Contract
Exhibit 4.2
FIRST SUPPLEMENTAL INDENTURE, dated as of February 2, 1994, by and among PROPERTY TRUST
OF AMERICA, a real estate investment trust organized under the laws of the State of Maryland having
its principal office at 0000 Xxxxxxxx Xxxx Xxxxx, Xx Xxxx, Xxxxx 00000 (hereinafter sometimes
called the “Company”), XXXXXX GUARANTY TRUST COMPANY OF NEW YORK, a banking corporation organized
under the laws of the State of New York having its principal corporate trust office at 00 Xxxx
Xxxxxx, Xxx Xxxx, Xxx Xxxx 00000, as Trustee under the Indenture (as hereinafter defined) (the
“Resigning Trustee”), and STATE STREET BANK AND TRUST COMPANY, a Massachusetts banking corporation
having its principal corporate trust office at 000 Xxxxxxxx Xxxxxx, Xxxxxx, Xxxxxxxxxxxxx 00000, as
successor Trustee under the Indenture (the “Successor Trustee”).
RECITALS OF THE COMPANY
The Company and the Resigning Trustee have heretofore entered into an Indenture dated as of
February 1, 1994 (hereinafter called the “Indenture”) between the Company and the Resigning
Trustee, providing for the issuance by the Company from time to time of its senior debt securities
evidencing its unsecured and unsubordinated indebtedness (the “Securities”).

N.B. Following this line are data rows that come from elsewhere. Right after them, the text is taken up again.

(** * Cantata dynamizer (python-cantatadyn): a shallow embedding and its properties

    The development follows the layout of the Python package:
    - [Py]: the behaviour of the Python string methods the package calls;
    - [Codec]: [cantata_codec.py];
    - [History]: [playqueuehistory.py];
    - [MinMax], [RulesParam], [Rules]: the classes of [rules.py];
    - [Connect]: [MpdConnection.read_reply] of [mpd_connect.py];
    - [Sys]: the file system the daemon works on;
    - [Daemon]: the [MPD] class of [cantatadyn.py] and [Rules.readRules],
      as state transformers that may raise;
    - [MpdQueue]: the play queue of MPD under [delete 0];
    - [Pool]: the candidate pool of [cantatadyn.py] ([get_songs] and the
      duration filter).
    The output on [stdout] and the log records are left out.

    A Python [str] is represented by the [string] of its UTF-8 bytes.  All the
    patterns the package searches for are ASCII, and UTF-8 is
    self-synchronising, so searching, splitting and replacing on the bytes
    agrees with the same operation on code points. *)

From Stdlib Require Import ZArith Ascii String DecimalString List Lia Bool.
From stdpp Require Import base option gmap strings list.

Open Scope string_scope.

(* ===================================================================== *)
(** ** Python string methods *)
(* ===================================================================== *)

Module Py.

(** The double quote and the control characters, which have no literal
    spelling here. *)
Definition dq : ascii := "034"%char.
Definition lf : ascii := "010"%char.
Definition cr : ascii := "013"%char.
Definition dqs : string := String dq "".
Definition nl : string := String lf "".

(** Does [s] start with [p]? *)
Fixpoint prefix (p s : string) : bool :=
  match p with
  | "" => true
  | String a p' =>
      match s with
      | "" => false
      | String b s' => Ascii.eqb a b && prefix p' s'
      end
  end.

(** [s.startswith(p)] *)
Definition startswith (s p : string) : bool := prefix p s.

(** [s.endswith(p)] *)
Definition endswith (s p : string) : bool :=
  prefix (String.rev p) (String.rev s).

(** [c in s] for a one-character [c]. *)
Fixpoint contains_char (c : ascii) (s : string) : bool :=
  match s with
  | "" => false
  | String d s' => if Ascii.eqb c d then true else contains_char c s'
  end.

(** [p in s] *)
Fixpoint contains (p s : string) : bool :=
  prefix p s
  || match s with
     | "" => false
     | String _ s' => contains p s'
     end.

(** [len(s)]: the number of code points, that is of bytes which are not
    UTF-8 continuation bytes (10xxxxxx). *)
Definition is_continuation (c : ascii) : bool :=
  let n := nat_of_ascii c in (128 <=? n)%nat && (n <? 192)%nat.

Fixpoint len (s : string) : nat :=
  match s with
  | "" => 0%nat
  | String c s' => if is_continuation c then len s' else S (len s')
  end.

(** [s.replace(old, new)]: the occurrences of [old] are found from left to
    right and do not overlap.  [skip] counts the bytes of a match that are
    still to be dropped.  With an empty [old] Python puts [new] around every
    character. *)
Fixpoint replace_go (old new : string) (skip : nat) (s : string) : string :=
  match s with
  | "" => ""
  | String c s' =>
      match skip with
      | S k => replace_go old new k s'
      | O =>
          if prefix old s
          then new +:+ replace_go old new (String.length old - 1) s'
          else String c (replace_go old new 0 s')
      end
  end.

Fixpoint interleave (new s : string) : string :=
  match s with
  | "" => new
  | String c s' => new +:+ String c (interleave new s')
  end.

Definition replace (old new s : string) : string :=
  match old with
  | "" => interleave new s
  | _ => replace_go old new 0 s
  end.

(** [s.split(sep)] and [s.split(sep, maxsplit)] for a non-empty [sep] (an
    empty separator raises [ValueError]; every call of the package passes a
    literal).  [maxsplit = None] stands for "no limit".  The result is never
    empty; its head is the piece under construction. *)
Definition cons_head (c : ascii) (l : list string) : list string :=
  match l with
  | [] => [String c ""]
  | h :: t => String c h :: t
  end.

No Securities have been issued under the Indenture.
The Company desires to appoint the Successor Trustee to succeed the Resigning Trustee as
Trustee under the Indenture.
In accordance with Sections 901(8) and 901(9) of the Indenture, this First Supplemental
Indenture to the Indenture evidences and provides for the acceptance of appointment under the
Indenture by a successor Trustee with respect to the Securities and makes other changes to the
Indenture which do not adversely affect the interests of the Holders (as defined in the Indenture)
of Securities of any series.
All things necessary to make the Indenture, as hereby modified, a valid agreement of the
Company, in accordance with its terms, have been done.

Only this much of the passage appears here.